[EXERCISE OBJECTIVE]
Each entry should be quoted word for word, including every mark of punctuation.

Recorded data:
[Start of section]

(* ===== verification/TableAdd.v ===== *)
(** Creation and addition: the constructor and AtomTable::add of
    src/opencog/atomspace/AtomTable.cc keep the invariant of TableInv.v. *)
From S2P Require Import Prelude ClassServer TruthValue AttentionValue Atom TLB HandleEntry Index IndexSpec AtomTable TableInv.

(** ** The empty table *)
Lemma TLB_empty_wf : TLB_wf TLB_empty.
Proof.
  split; simpl; [|done| |unfold UNDEFINED; lia].
  - intros h p. by rewrite lookup_empty.
  - intros h. rewrite lookup_empty. by intros [].
Qed.

Lemma keyed_empty {K} `{Countable K} (key : Atom -> option K) n C :
  keyed_exact key n C ∅ (list.resize (N.to_nat n) ∅ []).
Proof.
  split; [by rewrite length_resize|]. intros ty k h. split.
  - unfold lookup2. rewrite resize_nil.
    destruct (replicate _ _ !! _) as [m|] eqn:E; [|done]. simpl.
    apply lookup_replicate in E as [-> _]. by rewrite lookup_empty.
  - by intros [?%not_elem_of_empty _].
Qed.

Lemma fixed_empty len P v :
  sv_len v = len -> sv_cells v = ∅ -> fixed_exact len P ∅ v.
Proof.
  intros Hl Hc. split; [done|]. intros i h. unfold sv_get. rewrite Hc, lookup_empty. simpl.
  set_solver.
Qed.

Lemma AtomTable_new_inv cs : table_wf cs (AtomTable_new cs TLB_empty).
Proof.
  assert (Hlive : live (AtomTable_new cs TLB_empty) = ∅) by apply dom_empty_L.
  split; [|intros h a (p & Hp & _)%atomOf_Some; simpl in Hp; by rewrite lookup_empty in Hp].
  rewrite Hlive. split.
  - apply TLB_empty_wf.
  - done.
  - split; intros h; [|intros c|intros c x]; by intros ?%not_elem_of_empty.
  - split; [split| |done].
    + apply keyed_empty.
    + apply keyed_empty.
    + split; [done|]. by apply fixed_empty.
    + split; [done|]. by apply fixed_empty.
    + by apply fixed_empty.
    + split; [done|done|simpl; lia|]. intros i h. unfold sv_get. simpl.
      rewrite map_filter_empty, lookup_empty. simpl. by intros ?%not_elem_of_empty.
    + intros key p. simpl. rewrite lookup_empty. split; [done|].
      intros (h & c & ?%not_elem_of_empty & _). done.
  - intros h a ?%not_elem_of_empty. done.
  - intros h a k ?%not_elem_of_empty. done.
Qed.

(** A new table on an empty store is well-formed: every index is as long as
    the class server demands and holds nothing, and the table is cleared. *)
Theorem AtomTable_new_wf cs hasNext :
  table_wf cs (AtomTable_new cs TLB_empty) /\
  live (AtomTable_new cs TLB_empty) = ∅ /\
  isCleared (AtomTable_new cs TLB_empty) hasNext = true.
Proof.
  split; [apply AtomTable_new_inv|]. split; [apply dom_empty_L|].
  unfold isCleared, FixedIntegerIndex.size. simpl. rewrite !map_filter_empty. done.
Qed.

(** ** Finding an atom *)

(** The same type and the same name or outgoing set. *)
Definition same_atom (a b : Atom) : Prop :=
  a_type a = a_type b /\ node_key a = node_key b /\ link_key a = link_key b.

Section find.
Context (cs : ClassServer).

Lemma keyed_get {K} `{Countable K} (key : Atom -> option K) n C L ix ty k :
  keyed_exact key n C L ix -> (ty < n)%N ->
  exists m, ix !! N.to_nat ty = Some m /\ forall h, m !! k = Some h <->
    h ∈ L /\ exists a, C h = Some a /\ a_type a = ty /\ key a = Some k.
Proof.
  intros [Hlen Hex] Hty.
  destruct (lookup_lt_is_Some_2 ix (N.to_nat ty)) as [m Hm]; [lia|].
  exists m. split; [done|]. intros h. rewrite <- (Hex ty k h). unfold lookup2. by rewrite Hm.
Qed.

(** The lookup of an atom finds the live atom that equals it, if any. *)
Lemma getHandle_atom_ok s a :
  table_wf cs s -> (a_type a < nTypes cs)%N ->
  (exists h b, getHandle_atom a s = Ok h /\ atomOf (tlb s) h = Some b /\ same_atom a b) \/
  (getHandle_atom a s = Ok UNDEFINED /\
   forall h b, atomOf (tlb s) h = Some b -> ~ same_atom a b).
Proof.
  intros Hwf Hty. pose proof (tw_inv _ _ Hwf) as Hinv.
  pose proof (ix_six _ _ _ _ (inv_indexed _ _ _ _ Hinv)) as Hsix.
  assert (Hlive : forall h b, atomOf (tlb s) h = Some b -> h ∈ live s /\ coreOf (tlb s) h = Some (core b)).
  { intros h b Hb. rewrite (elem_of_live cs) by done. unfold coreOf. rewrite Hb. eauto. }
  assert (Hback : forall h c, coreOf (tlb s) h = Some c ->
    exists b, atomOf (tlb s) h = Some b /\ c = core b).
  { intros h c (b & Hb & <-)%coreOf_Some. eauto. }
  unfold getHandle_atom. destruct (a_body a) as [n|o tr] eqn:Eb.
  - unfold getHandle_name, NodeIndex.getHandle, StringIndex.get.
    assert (Hk : node_key a = Some (c_str n) /\ link_key a = None).
    { unfold node_key, link_key, isNodeObj, isLinkObj, getName. by rewrite Eb. }
    destruct Hk as [Hk Hl].
    destruct (keyed_get node_key _ _ _ _ (a_type a) (c_str n) (ix_node _ _ _ _ Hsix) Hty)
      as (m & -> & Hm).
    rewrite c_str_idem. destruct (m !! c_str n) as [h|] eqn:E.
    + left. destruct (proj1 (Hm h) eq_refl) as (_ & c & (b & Hb & ->)%Hback & Ht & Hkb).
      exists h, b. split_and!; try done. change (node_key (core b)) with (node_key b) in Hkb.
      destruct (key_class b) as [(k & Hkb' & Hlb)|(k & Hlb & Hkb')]; [|congruence].
      split_and!; [exact (eq_sym Ht)|congruence..].
    + right. split; [done|]. intros h b Hb (Ht & Hkab & _).
      destruct (Hlive h b Hb) as [HL Hc].
      assert (None = Some h); [|done]. apply Hm. split; [done|].
      exists (core b). split_and!; try done. change (node_key (core b)) with (node_key b).
      congruence.
  - unfold getHandle_seq, LinkIndex.getHandle, HandleSeqIndex.get.
    assert (Hk : link_key a = Some o /\ node_key a = None).
    { unfold node_key, link_key, isNodeObj, isLinkObj, outgoing. by rewrite Eb. }
    destruct Hk as [Hk Hl].
    destruct (keyed_get link_key _ _ _ _ (a_type a) o (ix_link _ _ _ _ Hsix) Hty)
      as (m & -> & Hm).
    destruct (m !! o) as [h|] eqn:E.
    + left. destruct (proj1 (Hm h) eq_refl) as (_ & c & (b & Hb & ->)%Hback & Ht & Hkb).
      exists h, b. split_and!; try done. change (link_key (core b)) with (link_key b) in Hkb.
      destruct (key_class b) as [(k & Hkb' & Hlb)|(k & Hlb & Hkb')]; [congruence|].
      split_and!; [exact (eq_sym Ht)|congruence..].
    + right. split; [done|]. intros h b Hb (Ht & _ & Hkab).
      destruct (Hlive h b Hb) as [HL Hc].
      assert (None = Some h); [|done]. apply Hm. split; [done|].
      exists (core b). split_and!; try done. change (link_key (core b)) with (link_key b).
      congruence.
Qed.
End find.

(** ** Adding *)

(** An object that has just been created, as [Node_new] and [Link_new] return. *)
Record new_object (cs : ClassServer) (s : AtomTable) (p : positive) (a : Atom) : Prop := {
  no_heap : heap (tlb s) !! p = Some a;
  no_handle : a_handle a = UNDEFINED;
  no_table : a_inTable a = false;
  no_incoming : a_incoming a = [];
  no_mark : isMarkedForRemoval a = false;
  no_ok : atom_ok cs a
}.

[End of section]

[OUTPUT OF THE EXERCISE]
(* ===== verification/TableAdd.v ===== *)
(** Creation and addition: the constructor and AtomTable::add of
    src/opencog/atomspace/AtomTable.cc keep the invariant of TableInv.v. *)
From S2P Require Import Prelude ClassServer TruthValue AttentionValue Atom TLB HandleEntry Index IndexSpec AtomTable TableInv.

(** ** The empty table *)
Lemma TLB_empty_wf : TLB_wf TLB_empty.
Proof.
  split; simpl; [|done| |unfold UNDEFINED; lia].
  - intros h p. by rewrite lookup_empty.
  - intros h. rewrite lookup_empty. by intros [].
Qed.

Lemma keyed_empty {K} `{Countable K} (key : Atom -> option K) n C :
  keyed_exact key n C ∅ (list.resize (N.to_nat n) ∅ []).
Proof.
  split; [by rewrite length_resize|]. intros ty k h. split.
  - unfold lookup2. rewrite resize_nil.
    destruct (replicate _ _ !! _) as [m|] eqn:E; [|done]. simpl.
    apply lookup_replicate in E as [-> _]. by rewrite lookup_empty.
  - by intros [?%not_elem_of_empty _].
Qed.

Lemma fixed_empty len P v :
  sv_len v = len -> sv_cells v = ∅ -> fixed_exact len P ∅ v.
Proof.
  intros Hl Hc. split; [done|]. intros i h. unfold sv_get. rewrite Hc, lookup_empty. simpl.
  set_solver.
Qed.

Lemma AtomTable_new_inv cs : table_wf cs (AtomTable_new cs TLB_empty).
Proof.
  assert (Hlive : live (AtomTable_new cs TLB_empty) = ∅) by apply dom_empty_L.
  split; [|intros h a (p & Hp & _)%atomOf_Some; simpl in Hp; by rewrite lookup_empty in Hp].
  rewrite Hlive. split.
  - apply TLB_empty_wf.
  - done.
  - split; intros h; [|intros c|intros c x]; by intros ?%not_elem_of_empty.
  - split; [split| |done].
    + apply keyed_empty.
    + apply keyed_empty.
    + split; [done|]. by apply fixed_empty.
    + split; [done|]. by apply fixed_empty.
    + by apply fixed_empty.
    + split; [done|done|simpl; lia|]. intros i h. unfold sv_get. simpl.
      rewrite map_filter_empty, lookup_empty. simpl. by intros ?%not_elem_of_empty.
    + intros key p. simpl. rewrite lookup_empty. split; [done|].
      intros (h & c & ?%not_elem_of_empty & _). done.
  - intros h a ?%not_elem_of_empty. done.
  - intros h a k ?%not_elem_of_empty. done.
Qed.

(** A new table on an empty store is well-formed: every index is as long as
    the class server demands and holds nothing, and the table is cleared. *)
Theorem AtomTable_new_wf cs hasNext :
  table_wf cs (AtomTable_new cs TLB_empty) /\
  live (AtomTable_new cs TLB_empty) = ∅ /\
  isCleared (AtomTable_new cs TLB_empty) hasNext = true.
Proof.
  split; [apply AtomTable_new_inv|]. split; [apply dom_empty_L|].
  unfold isCleared, FixedIntegerIndex.size. simpl. rewrite !map_filter_empty. done.
Qed.

(** ** Finding an atom *)

(** The same type and the same name or outgoing set. *)
Definition same_atom (a b : Atom) : Prop :=
  a_type a = a_type b /\ node_key a = node_key b /\ link_key a = link_key b.

Section find.
Context (cs : ClassServer).

Lemma keyed_get {K} `{Countable K} (key : Atom -> option K) n C L ix ty k :
  keyed_exact key n C L ix -> (ty < n)%N ->
  exists m, ix !! N.to_nat ty = Some m /\ forall h, m !! k = Some h <->
    h ∈ L /\ exists a, C h = Some a /\ a_type a = ty /\ key a = Some k.
Proof.
  intros [Hlen Hex] Hty.
  destruct (lookup_lt_is_Some_2 ix (N.to_nat ty)) as [m Hm]; [lia|].
  exists m. split; [done|]. intros h. rewrite <- (Hex ty k h). unfold lookup2. by rewrite Hm.
Qed.

(** The lookup of an atom finds the live atom that equals it, if any. *)
Lemma getHandle_atom_ok s a :
  table_wf cs s -> (a_type a < nTypes cs)%N ->
  (exists h b, getHandle_atom a s = Ok h /\ atomOf (tlb s) h = Some b /\ same_atom a b) \/
  (getHandle_atom a s = Ok UNDEFINED /\
   forall h b, atomOf (tlb s) h = Some b -> ~ same_atom a b).
Proof.
  intros Hwf Hty. pose proof (tw_inv _ _ Hwf) as Hinv.
  pose proof (ix_six _ _ _ _ (inv_indexed _ _ _ _ Hinv)) as Hsix.
  assert (Hlive : forall h b, atomOf (tlb s) h = Some b -> h ∈ live s /\ coreOf (tlb s) h = Some (core b)).
  { intros h b Hb. rewrite (elem_of_live cs) by done. unfold coreOf. rewrite Hb. eauto. }
  assert (Hback : forall h c, coreOf (tlb s) h = Some c ->
    exists b, atomOf (tlb s) h = Some b /\ c = core b).
  { intros h c (b & Hb & <-)%coreOf_Some. eauto. }
  unfold getHandle_atom. destruct (a_body a) as [n|o tr] eqn:Eb.
  - unfold getHandle_name, NodeIndex.getHandle, StringIndex.get.
    assert (Hk : node_key a = Some (c_str n) /\ link_key a = None).
    { unfold node_key, link_key, isNodeObj, isLinkObj, getName. by rewrite Eb. }
    destruct Hk as [Hk Hl].
    destruct (keyed_get node_key _ _ _ _ (a_type a) (c_str n) (ix_node _ _ _ _ Hsix) Hty)
      as (m & -> & Hm).
    rewrite c_str_idem. destruct (m !! c_str n) as [h|] eqn:E.
    + left. destruct (proj1 (Hm h) eq_refl) as (_ & c & (b & Hb & ->)%Hback & Ht & Hkb).
      exists h, b. split_and!; try done. change (node_key (core b)) with (node_key b) in Hkb.
      destruct (key_class b) as [(k & Hkb' & Hlb)|(k & Hlb & Hkb')]; [|congruence].
      split_and!; [exact (eq_sym Ht)|congruence..].
    + right. split; [done|]. intros h b Hb (Ht & Hkab & _).
      destruct (Hlive h b Hb) as [HL Hc].
      assert (None = Some h); [|done]. apply Hm. split; [done|].
      exists (core b). split_and!; try done. change (node_key (core b)) with (node_key b).
      congruence.
  - unfold getHandle_seq, LinkIndex.getHandle, HandleSeqIndex.get.
    assert (Hk : link_key a = Some o /\ node_key a = None).
    { unfold node_key, link_key, isNodeObj, isLinkObj, outgoing. by rewrite Eb. }
    destruct Hk as [Hk Hl].
    destruct (keyed_get link_key _ _ _ _ (a_type a) o (ix_link _ _ _ _ Hsix) Hty)
      as (m & -> & Hm).
    destruct (m !! o) as [h|] eqn:E.
    + left. destruct (proj1 (Hm h) eq_refl) as (_ & c & (b & Hb & ->)%Hback & Ht & Hkb).
      exists h, b. split_and!; try done. change (link_key (core b)) with (link_key b) in Hkb.
      destruct (key_class b) as [(k & Hkb' & Hlb)|(k & Hlb & Hkb')]; [congruence|].
      split_and!; [exact (eq_sym Ht)|congruence..].
    + right. split; [done|]. intros h b Hb (Ht & _ & Hkab).
      destruct (Hlive h b Hb) as [HL Hc].
      assert (None = Some h); [|done]. apply Hm. split; [done|].
      exists (core b). split_and!; try done. change (link_key (core b)) with (link_key b).
      congruence.
Qed.
End find.

(** ** Adding *)

(** An object that has just been created, as [Node_new] and [Link_new] return. *)
Record new_object (cs : ClassServer) (s : AtomTable) (p : positive) (a : Atom) : Prop := {
  no_heap : heap (tlb s) !! p = Some a;
  no_handle : a_handle a = UNDEFINED;
  no_table : a_inTable a = false;
  no_incoming : a_incoming a = [];
  no_mark : isMarkedForRemoval a = false;
  no_ok : atom_ok cs a
}.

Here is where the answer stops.